*** Available records Section Begins ***
(** The options from [argv[4]] on: the back-stream clock, the proxy, and whether
    the server is now loading.  A keyword at the end reads past the array. *)

Fixpoint peerof_options (all args : list bytes) (backstream_vc : VectorClock) (proxy_type : Z)
    (proxy : option XpipeProxy) (w : world)
  : res (world * (VectorClock * Z * option XpipeProxy + reply)) :=
  match args with
  | [] => Ok (w, inl (backstream_vc, proxy_type, proxy))
  | a :: args =>
      if strcaseeq (cstr a) (str "backstream") then
        match args with
        | [] => Undef
        | v :: args =>
            match string2ll v with
            | None => Ok (w, inr err_not_integer)
            | Some vcu =>
                vc ← addVectorClockUnit backstream_vc (crdt_gid (w_crdt w)) vcu;
                peerof_options all args vc proxy_type proxy (set_w_crdt (set_loading true (w_crdt w)) w)
            end
        end
      else if strcaseeq (cstr a) (str "proxy-type") then
        match args with
        | [] => Undef
        | v :: args =>
            let proxy_type := getProxyType v in
            if proxy_type =? NONE_PROXY then Ok (w, inr (ReplyError (str "proxy unknow type")))
            else
              pr ← parseProxyByRobjArray proxy_type all;
              match pr with
              | None => Ok (w, inr (ReplyError (str "proxy params error")))
              | Some pr => peerof_options all args backstream_vc proxy_type (Some pr) w
              end
        end
      else peerof_options all args backstream_vc proxy_type proxy w
  end.

Definition set_dirty_incr (w : world) : world := set_w_crdt (set_dirty (dirty (w_crdt w) + 1) (w_crdt w)) w.

(** The last part: the new master is set and the configuration rewritten. *)

Definition peerof_set (mstime : Z) (rewrite_ok : bool) (g : Z) (ip : bytes) (port : Z) (vc : VectorClock)
    (proxy_type : Z) (proxy : option XpipeProxy) (w : world) : res (world * reply) :=
  w ← crdtReplicationSetMaster mstime g ip (to_int port) w;
  o ← getPeerMaster g w;
  p ← need o;
  let p := if negb (isNullVectorClock vc) then set_backstream_vc vc p else p in
  let p := set_proxy proxy (set_proxy_type proxy_type p) in
  let w := set_peer (to_int g) p w in
  if negb rewrite_ok then
    w ← crdtReplicationUnsetMaster g w;
    Ok (w, ReplyError (str "Rewriting config file"))
  else
    let w := set_w_crdt (addPeerSet (to_int g) (w_crdt w)) w in
    Ok (set_dirty_incr w, ReplyOk).

(** The peer is already the one asked for: keep the link, or do nothing. *)

Definition peerof_same (p : peer) (g : Z) (vc : VectorClock) (proxy_type : Z) (proxy : option XpipeProxy) (w : world)
  : res (option (world * reply)) :=
  keep ← (if (proxy_type =? CrdtServer.proxy_type p) && (repl_state p =? REPL_STATE_CONNECTED)
          then '(b, pr) ← proxyIsKeepConnected proxy_type (CrdtServer.proxy p) proxy;
               Ok (if b : bool then Some pr else None)
          else Ok None);
  match keep with
  | Some pr => Ok (Some (set_dirty_incr (set_peer (to_int g) (set_proxy pr p) w), ReplyOk))
  | None =>
      eq ← (if VectorClockEqual (backstream_vc p) vc && (proxy_type =? CrdtServer.proxy_type p)
            then eqProxy proxy_type proxy (CrdtServer.proxy p) else Ok false);
      if eq : bool then
        if negb (lazy_time p =? NO_LAZY_TIME)
        then Ok (Some (set_peer (to_int g) (set_lazy_time NO_LAZY_TIME p) w, ReplyStatus (str "OK Clean lazy_time")))
        else Ok (Some (w, ReplyStatus (str "OK Already connected to specified master")))
      else Ok None
  end.

(** [argv] is the whole command, of at least four arguments. *)

Definition peerofCommand (cluster_enabled : bool) (mstime : Z) (rewrite_ok : bool) (argv : list bytes) (w : world)
  : res (world * reply) :=
  if cluster_enabled then Ok (w, ReplyError (str "PEEROF not allowed in cluster mode.")) else
  gid_arg ← need (argv !! 1%nat);
  host ← need (argv !! 2%nat);
  port_arg ← need (argv !! 3%nat);
  match string2ll gid_arg with
  | None => Ok (w, err_not_integer)
  | Some g =>
      if g =? crdt_gid (w_crdt w) then Ok (w, ReplyError (str "invalid gid")) else
      if strcaseeq (cstr host) (str "no") && strcaseeq (cstr port_arg) (str "one") then
        o ← getPeerMaster g w;
        w ← match o with
            | Some _ => crdtReplicationUnsetMaster g w
            | None => Ok w
            end;
        Ok (set_dirty_incr w, ReplyOk)
      else
        match string2ll port_arg with
        | None => Ok (w, err_not_integer)
        | Some port =>
            '(w, opts) ← peerof_options argv (drop 4 argv) [] NONE_PROXY None w;
            match opts with
            | inr e => Ok (w, e)
            | inl (vc, proxy_type, proxy) =>
                o ← getPeerMaster g w;
                same ← match o with
                       | Some p =>
                           h ← need (masterhost p);
                           if strcaseeq h (cstr host) && (masterport p =? port)
                           then peerof_same p g vc proxy_type proxy w else Ok None
                       | None => Ok None
                       end;
                match same with
                | Some r => Ok r
                | None => peerof_set mstime rewrite_ok g host port vc proxy_type proxy w
                end
            end
        end
  end.

(** ** The merge of a full resynchronization *)

(** [memcpy] of an id into a 41-byte buffer. *)

Definition copy_id (id : bytes) (buf : option bytes) : res (option bytes) :=
  if Z.of_nat (length id) >? Z.of_nat CONFIG_RUN_ID_SIZE + 1 then Undef
  else Ok (Some (cstr (id ++ match buf with
                             | Some old => drop (length id) old
                             | None => []
                             end))).

(** [c] is the client that runs the command; on the error path it is freed, or
    the handshake with [sourceGid] cancelled. *)

Definition merge_error (c : client) (sourceGid : Z) (w : world) : res world :=
  if iAmMaster w then crdtCancelReplicationHandshake sourceGid w else freeClient c w.

Definition crdtMergeStartCommand (c : client) (argv : list bytes) (w : world) : res world :=
  gid_arg ← need (argv !! 1%nat);
  match string2ll gid_arg with
  | None => merge_error c (-1) w
  | Some sourceGid =>
      if negb (check_gid (to_int sourceGid)) then merge_error c sourceGid w else
      o ← getPeerMaster sourceGid w;
      p ← need o;
      let p := match cached_master p with
               | Some _ => set_cached_master None p
               | None => p
               end in
      let p := if negb (iAmMaster w)
               then crdtReplicationCreateMasterClient p (createClient (-1) (w_unixtime w)) (-1)
               else set_repl_transfer_lastio (w_unixtime w) p in
      let w := set_peer (to_int sourceGid) p w in
      vc_arg ← need (argv !! 2%nat);
      vclock ← sdsToVectorClock vc_arg;
      gc ← vectorClockMerge (gcVectorClock (w_crdt w)) vclock;
      let s := set_gcVectorClock gc (w_crdt w) in
      vc ← (if isNullVectorClockUnit (getVectorClockUnit (vectorClock s) (to_int sourceGid))
            then addVectorClockUnit (vectorClock s) (to_int sourceGid) 0 else Ok (vectorClock s));
      Ok (set_dirty_incr (set_w_crdt (set_vectorClock vc s) w))
  end.

(** The back-stream part: the clock of this server catches up with what the peer
    has seen of it, and jumps. *)

Definition end_backstream (qps : Z) (p : peer) (w : world) : res world :=
  if isNullVectorClock (backstream_vc p) then Ok w else
  let w := set_peer (to_int (p_gid p)) (set_backstream_vc [] p) w in
  let s := w_crdt w in
  let process_vcu := get_logic_clock (getVectorClockUnit (vectorClock s) (crdt_gid s)) in
  let backstream_vcu := get_logic_clock (getVectorClockUnit (p_vectorClock p) (crdt_gid s)) in
  s ← (if process_vcu <? backstream_vcu
       then s ← incrLocalVcUnit (backstream_vcu - process_vcu) s; jumpVectorClock qps s
       else Ok s);
  Ok (tryCleanCrdtServerLoading (set_w_crdt s w)).

(** What is queued for the master of a peer: its clock and its offset. *)

Definition crdtReplicationSendAck (p : peer) (s : crdtServer) : bytes :=
  match master p with
  | None => []
  | Some c =>
      encode_command [str "CRDT.REPLCONF"; str "ACK-VC"; vectorClockToSds (vectorClock s)] ++
      encode_command [str "CRDT.REPLCONF"; str "ACK"; print_Z (cl_reploff c)]
  end.

(** The bytes returned are the acknowledgement queued for the peer. *)

Definition crdtMergeEndCommand (qps : Z) (c : client) (argv : list bytes) (w : world) : res (world * bytes) :=
  gid_arg ← need (argv !! 1%nat);
  match string2ll gid_arg with
  | None => w ← merge_error c (-1) w; Ok (w, [])
  | Some sourceGid =>
      if negb (check_gid (to_int sourceGid)) then w ← merge_error c sourceGid w; Ok (w, []) else
      o ← getPeerMaster sourceGid w;
      match o with
      | None => w ← merge_error c sourceGid w; Ok (w, [])
      | Some p =>
          vc_arg ← need (argv !! 2%nat);
          vc ← sdsToVectorClock vc_arg;
          let p := set_p_vectorClock vc p in
          let w := set_peer (to_int sourceGid) p w in
          clock ← mergeLogicClock (vectorClock (w_crdt w)) vc (to_int sourceGid);
          s ← refreshGcVectorClock vc (set_vectorClock clock (w_crdt w));
          let w := set_w_crdt s w in
          off_arg ← need (argv !! 4%nat);
          match string2ll off_arg with
          | None => Ok (w, [])
          | Some offset =>
              id ← need (argv !! 3%nat);
              m ← need (master p);
              mid ← copy_id id (cl_replid m);
              pid ← copy_id id (master_replid p);
              let m := set_cl_read_reploff offset (set_cl_reploff offset (set_cl_replid mid m)) in
              let p := set_master_replid pid (set_master (Some m) p) in
              let w := set_peer (to_int sourceGid) p w in
              w ← end_backstream qps p w;
              if iAmMaster w then
                o ← getPeerMaster (cl_gid c) w;
                q ← need o;
                let ack := crdtReplicationSendAck q (w_crdt w) in
                let w := upd_peer (to_int sourceGid)
                           (fun p => set_repl_transfer_lastio (w_unixtime w) (set_repl_state REPL_STATE_CONNECTED p)) w in
                Ok (set_dirty_incr w, ack)
              else Ok (set_dirty_incr w, [])
          end
      end
  end.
*** Available records Section Ends ***
● **What to do**: Say, as a single number, how many lines of the records hold the word "length".

● **Solution to this exercise**: 2